Quite extended is the belief, and the fear far more so, that a troubled and unhappy, instead of a peaceful and prosperous, future awaits our country. For to many it seems that, after all that has passed, the South can never be at peace with the North. But only let the settlement of the present controversy be characterized by this proposed kindness, and the South will welcome the tens of thousands of yearly emigrants from the North, freighted with the intelligence and the institutions, which will rapidly mould the Southern people into homogeneousness with the Northern people.
Then it is apprehended that we shall be reduced to bankruptcy and ruin by our great debt and the necessity of maintaining a large standing army. But such army, beginning at the close of the War with, say, fifty thousand, may, no doubt, with entire safety be rapidly reduced to half that number. I will mention some of the reasons why the present generation should pay the whole of our national debt.
1st. It is most wickedly responsible for the War - the North as well as the South - and should therefore pay the whole cost of it.

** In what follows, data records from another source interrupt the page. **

(** * Riemann-sum calculator (lab.py): a shallow embedding and its properties

    The program computes with Python numbers.  The embedding uses the real
    numbers of the Standard Library for every quantity the program holds in a
    float ([start], [end], [delta_x], abscissas, ordinates, sums) and [Z] for
    the two integers the program matches or counts on ([task], [accuracy]).
    Rounding and the distinction between a Python [int] and a [float] that
    denote the same number are therefore outside the model; exceptions and
    the random generator are inside it.  The [OverflowError] of [**] is left
    out of the first embedding of the calculator, which gives the values of
    the calls that return, and is part of the second one, module [Ranged],
    which the statements about returning or raising are made on. *)

From Stdlib Require Import Reals Lra Lia ZArith List.
Import ListNotations.
From Stdlib Require String Ascii.
Import String.StringSyntax.
Delimit Scope string_scope with string.

Open Scope R_scope.

(** ** Data model (lab.py, lines 9-26) *)

Inductive Equipment : Set := LEFT | RIGHT | MIDDLE | RANDOM.

Record Point : Type := mkPoint { point_x : R; point_y : R }.

(** [end] is a keyword of the language, hence [end_]. *)
Record Settings : Type := mkSettings {
  task : Z;
  start : R;
  end_ : R;
  accuracy : Z;
  equipment : Equipment
}.

Definition with_task (t : Z) (s : Settings) : Settings :=
  mkSettings t (start s) (end_ s) (accuracy s) (equipment s).

Definition with_equipment (e : Equipment) (s : Settings) : Settings :=
  mkSettings (task s) (start s) (end_ s) (accuracy s) e.

(** ** Exceptions

    [Exception('Unsupported task')] and the [ZeroDivisionError] of [/].
    [Exception('Unsupported equipment')] guards the [case _] of a match over
    the four members of the enumeration and cannot be raised on a value of
    type [Equipment]. *)

Inductive exn : Set := UnsupportedTask | ZeroDivisionError.

Inductive result (A : Type) : Type :=
| Ok (a : A)
| Raise (e : exn).

Arguments Ok {A} a.
Arguments Raise {A} e.

Definition bind {A B : Type} (c : result A) (k : A -> result B) : result B :=
  match c with
  | Ok a => k a
  | Raise e => Raise e
  end.

Notation "x <- c ;; k" := (bind c (fun x => k))
  (at level 61, c at next level, right associativity).

(** A [for] loop over a list whose body may raise: the accumulator is the
    variable the loop updates, an exception leaves the loop at once. *)
Fixpoint for_in {A S : Type} (xs : list A) (body : A -> S -> result S)
  (acc : S) : result S :=
  match xs with
  | [] => Ok acc
  | i :: rest => acc' <- body i acc ;; for_in rest body acc'
  end.

(** [range(n)]: the integers [0 .. n-1], empty when [n <= 0]. *)
Definition range (n : Z) : list Z := map Z.of_nat (seq 0 (Z.to_nat n)).

(** ** The random generator

    The state of the generator is the sequence of values that
    [random.random()] is still to return.  [random.uniform(a, b)] is
    [a + (b - a) * random()]. *)

Definition Rng : Type := nat -> R.

Definition random_random (g : Rng) : R * Rng :=
  (g 0%nat, fun n => g (S n)).

Definition random_uniform (a b : R) (g : Rng) : R * Rng :=
  let (u, g') := random_random g in (a + (b - a) * u, g').

(** Computations that may draw from the generator and may raise. *)
Definition M (A : Type) : Type := Rng -> result A * Rng.

Definition ret {A : Type} (a : A) : M A := fun g => (Ok a, g).

Definition lift {A : Type} (c : result A) : M A := fun g => (c, g).

Definition draw {A : Type} (d : Rng -> A * Rng) : M A :=
  fun g => let (a, g') := d g in (Ok a, g').

Definition bindM {A B : Type} (c : M A) (k : A -> M B) : M B :=
  fun g =>
    match c g with
    | (Ok a, g') => k a g'
    | (Raise e, g') => (Raise e, g')
    end.

Notation "x <~ c ;; k" := (bindM c (fun x => k))
  (at level 61, c at next level, right associativity).

(** ** CalculatorUtils (lab.py, lines 28-81) *)

(** [math.e] *)
Definition math_e : R := exp 1.

(** lines 29-37 *)
Definition get_formula_value_at (x : R) (settings : Settings) : result R :=
  match task settings with
  | 2%Z => Ok (Rpower math_e x)
  | 10%Z => Ok (Rpower math_e (2 * x))
  | 22%Z => Ok (x ^ 3)
  | 26%Z => Ok (Rpower math_e (2 * x))
  | 31%Z => Ok (Rpower 3 x)
  | _ => Raise UnsupportedTask
  end.

(** lines 69-71 *)
Definition calculate_delta_x (settings : Settings) : result R :=
  if (accuracy settings =? 0)%Z then Raise ZeroDivisionError
  else Ok ((end_ settings - start settings) / IZR (accuracy settings)).

(** lines 39-48 *)
Definition calculate_graph_points (settings : Settings) : result (list Point) :=
  delta_x <- calculate_delta_x settings ;;
  for_in (range (accuracy settings + 1))
    (fun i points =>
       let x := start settings + IZR i * delta_x in
       y <- get_formula_value_at x settings ;;
       Ok (points ++ [mkPoint x y]))
    [].

(** lines 73-81 *)
Definition calculate_integral_shape_shift (settings : Settings) : M R :=
  delta_x <~ lift (calculate_delta_x settings) ;;
  match equipment settings with
  | LEFT => ret 0
  | RIGHT => ret delta_x
  | MIDDLE => ret (delta_x / 2)
  | RANDOM => draw (random_uniform 0 delta_x)
  end.

(** lines 50-67 *)
Definition calculate_integral_sum (settings : Settings) : M R :=
  delta_x <~ lift (calculate_delta_x settings) ;;
  delta_x_shift <~ calculate_integral_shape_shift settings ;;
  integral_sum <~ lift
    (for_in (range (accuracy settings + 1))
       (fun i integral_sum =>
          let x := start settings + IZR i * delta_x in
          y <- get_formula_value_at x settings ;;
          Ok (integral_sum + delta_x * y))
       0) ;;
  lift
    match equipment settings with
    | LEFT =>
        y0 <- get_formula_value_at (start settings) settings ;;
        Ok (integral_sum - y0 * delta_x)
    | RIGHT =>
        y1 <- get_formula_value_at (end_ settings) settings ;;
        Ok (integral_sum - y1 * delta_x)
    | MIDDLE =>
        y0 <- get_formula_value_at (start settings) settings ;;
        y1 <- get_formula_value_at (end_ settings) settings ;;
        Ok (integral_sum - ((y0 + y1) / 2) * delta_x)
    | RANDOM =>
        y0 <- get_formula_value_at (start settings) settings ;;
        y1 <- get_formula_value_at (end_ settings) settings ;;
        Ok (integral_sum - (y0 * delta_x_shift + y1 * (delta_x - delta_x_shift)))
    end.

(** ** Drawer (lab.py, lines 83-164), the part that builds the rectangles

    Of the object only the two private fields the rectangles depend on are
    kept; the plotting axes and the text boxes carry no geometry. *)

Record Drawer : Type := mkDrawer {
  drawer_settings : Settings;
  drawer_points : list Point
}.

(** [plt.Rectangle((x, y), width, height, ...)]; both colours are the
    constant ['red']. *)
Record Rectangle : Type := mkRectangle {
  rect_x : R;
  rect_y : R;
  rect_width : R;
  rect_height : R
}.

(** lines 84-86 *)
Definition Drawer_init (settings : Settings) : result Drawer :=
  points <- calculate_graph_points settings ;;
  Ok (mkDrawer settings points).

(** lines 163-164 *)
Definition create_integral_rectangle (point : Point) (delta_x delta_x_shift : R)
  : Rectangle :=
  mkRectangle (point_x point - delta_x_shift) 0 delta_x (point_y point).

(** lines 153-161 *)
Definition create_integral_shape (self : Drawer) : M (list Rectangle) :=
  delta_x <~ lift (calculate_delta_x (drawer_settings self)) ;;
  delta_x_shift <~ calculate_integral_shape_shift (drawer_settings self) ;;
  ret (fold_left
         (fun rectangles point =>
            rectangles ++ [create_integral_rectangle point delta_x delta_x_shift])
         (drawer_points self) []).

(** lines 204-212 *)
Definition read_settings : Settings := mkSettings 2 0 1 10 MIDDLE.

(** lines 149-151, without the redraw *)
Definition update (self : Drawer) : result Drawer :=
  points <- calculate_graph_points (drawer_settings self) ;;
  Ok (mkDrawer (drawer_settings self) points).

(** ** CalculatorUtils with the range of a float (lab.py, lines 28-81)

    [**] on a float raises [OverflowError] when its result is too large for a
    float.  The definitions above leave that exception out: they describe the
    values of the calls that return.  The module below embeds the same five
    functions with it, for the statements about which calls return: a power
    whose real value rounds to infinity (magnitude at least
    [2^1024 - 2^970]) raises, and any other returns its real value.
    Rounding of the values that are returned, and an [int] argument too
    large to become a float, stay outside. *)

Module Ranged.

Inductive exn : Set := UnsupportedTask | ZeroDivisionError | OverflowError.

Inductive result (A : Type) : Type :=
| Ok (a : A)
| Raise (e : exn).

Arguments Ok {A} a.
Arguments Raise {A} e.

Definition bind {A B : Type} (c : result A) (k : A -> result B) : result B :=
  match c with
  | Ok a => k a
  | Raise e => Raise e
  end.

Notation "x <-- c ;; k" := (bind c (fun x => k))
  (at level 61, c at next level, right associativity).

Fixpoint for_in {A S : Type} (xs : list A) (body : A -> S -> result S)
  (acc : S) : result S :=
  match xs with
  | [] => Ok acc
  | i :: rest => acc' <-- body i acc ;; for_in rest body acc'
  end.

Definition M (A : Type) : Type := Rng -> result A * Rng.

Definition ret {A : Type} (a : A) : M A := fun g => (Ok a, g).

Definition lift {A : Type} (c : result A) : M A := fun g => (c, g).

Definition draw {A : Type} (d : Rng -> A * Rng) : M A :=
  fun g => let (a, g') := d g in (Ok a, g').

Definition bindM {A B : Type} (c : M A) (k : A -> M B) : M B :=
  fun g =>
    match c g with
    | (Ok a, g') => k a g'
    | (Raise e, g') => (Raise e, g')
    end.

Notation "x <~~ c ;; k" := (bindM c (fun x => k))
  (at level 61, c at next level, right associativity).

(** The least magnitude that rounds to infinity. *)
Definition overflow_bound : R := 2 ^ 1024 - 2 ^ 970.

Definition in_range (y : R) : Prop := Rabs y < overflow_bound.

(** The result of [**], given the real value [y] of the power. *)
Definition float_pow (y : R) : result R :=
  if Rlt_dec (Rabs y) overflow_bound then Ok y else Raise OverflowError.

(** lines 29-37 *)
Definition get_formula_value_at (x : R) (settings : Settings) : result R :=
  match task settings with
  | 2%Z => float_pow (Rpower math_e x)
  | 10%Z => float_pow (Rpower math_e (2 * x))
  | 22%Z => float_pow (x ^ 3)
  | 26%Z => float_pow (Rpower math_e (2 * x))
  | 31%Z => float_pow (Rpower 3 x)
  | _ => Raise UnsupportedTask
  end.

(** lines 69-71 *)
Definition calculate_delta_x (settings : Settings) : result R :=
  if (accuracy settings =? 0)%Z then Raise ZeroDivisionError
  else Ok ((end_ settings - start settings) / IZR (accuracy settings)).

(** lines 39-48 *)
Definition calculate_graph_points (settings : Settings) : result (list Point) :=
  delta_x <-- calculate_delta_x settings ;;
  for_in (range (accuracy settings + 1))
    (fun i points =>
       let x := start settings + IZR i * delta_x in
       y <-- get_formula_value_at x settings ;;
       Ok (points ++ [mkPoint x y]))
    [].

(** lines 73-81 *)
Definition calculate_integral_shape_shift (settings : Settings) : M R :=
  delta_x <~~ lift (calculate_delta_x settings) ;;
  match equipment settings with
  | LEFT => ret 0
  | RIGHT => ret delta_x
  | MIDDLE => ret (delta_x / 2)
  | RANDOM => draw (random_uniform 0 delta_x)
  end.

(** lines 50-67 *)
Definition calculate_integral_sum (settings : Settings) : M R :=
  delta_x <~~ lift (calculate_delta_x settings) ;;
  delta_x_shift <~~ calculate_integral_shape_shift settings ;;
  integral_sum <~~ lift
    (for_in (range (accuracy settings + 1))
       (fun i integral_sum =>
          let x := start settings + IZR i * delta_x in
          y <-- get_formula_value_at x settings ;;
          Ok (integral_sum + delta_x * y))
       0) ;;
  lift
    match equipment settings with
    | LEFT =>
        y0 <-- get_formula_value_at (start settings) settings ;;
        Ok (integral_sum - y0 * delta_x)
    | RIGHT =>
        y1 <-- get_formula_value_at (end_ settings) settings ;;
        Ok (integral_sum - y1 * delta_x)
    | MIDDLE =>
        y0 <-- get_formula_value_at (start settings) settings ;;
        y1 <-- get_formula_value_at (end_ settings) settings ;;
        Ok (integral_sum - ((y0 + y1) / 2) * delta_x)
    | RANDOM =>
        y0 <-- get_formula_value_at (start settings) settings ;;
        y1 <-- get_formula_value_at (end_ settings) settings ;;
        Ok (integral_sum - (y0 * delta_x_shift + y1 * (delta_x - delta_x_shift)))
    end.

2d. It is abundantly able to pay it. The Government has rolled up this immense debt by paying nearly double prices - nearly twice an equivalent - for its loans and supplies. This vast profit, left in the hands of the people, has served to give an unprecedented impulse to all forms of industry and to all forms of accumulation. Some of it has been used to tax the manufactory to its utmost extent; some of it to search the earth for oil and silver and gold; some of it to stimulate an existing industry; and some of it to start a new one. War is impoverishing. And yet this War has, in the ways I have here indicated, returned to the North probably more than halt the wealth it has taken from it.
3d. This generation, by undertaking to pay, the whole debt, would deepen its honesty and enlarge its patriotism. It would, moreover, give to America such an honorable standing and pecuniary credit with other nations, as no other nation has ever enjoyed. Her bonds, drawing an interest of four per cent, would in that case sell at par if not indeed at a premium - and this, moreover, to any extent she might desire for helping her pay debts or for other purposes. To supply itself with the means for paying interest and, say, a hundred millions a year of principal, Government might, for the present, keep the Tariff Taxes and Revenue Taxes substantially as they now are. The people, from being accustomed to them, would be like to be more contented with them than with any essential changes in the means for supplying the wants of Government. At the end of, say, every two years, Government might reduce the taxes somewhat in proportion to the reduction of its debt. It might also, from time to time, throw out some of the items, and especially such as are more annoying than productive. That we may feel the more able to pay off the great debt in a single generation, we must bear in mind that it is the Bounties to Soldiers, which have made our taxes so heavy; and that there probably will be no further occasion for such Bounties.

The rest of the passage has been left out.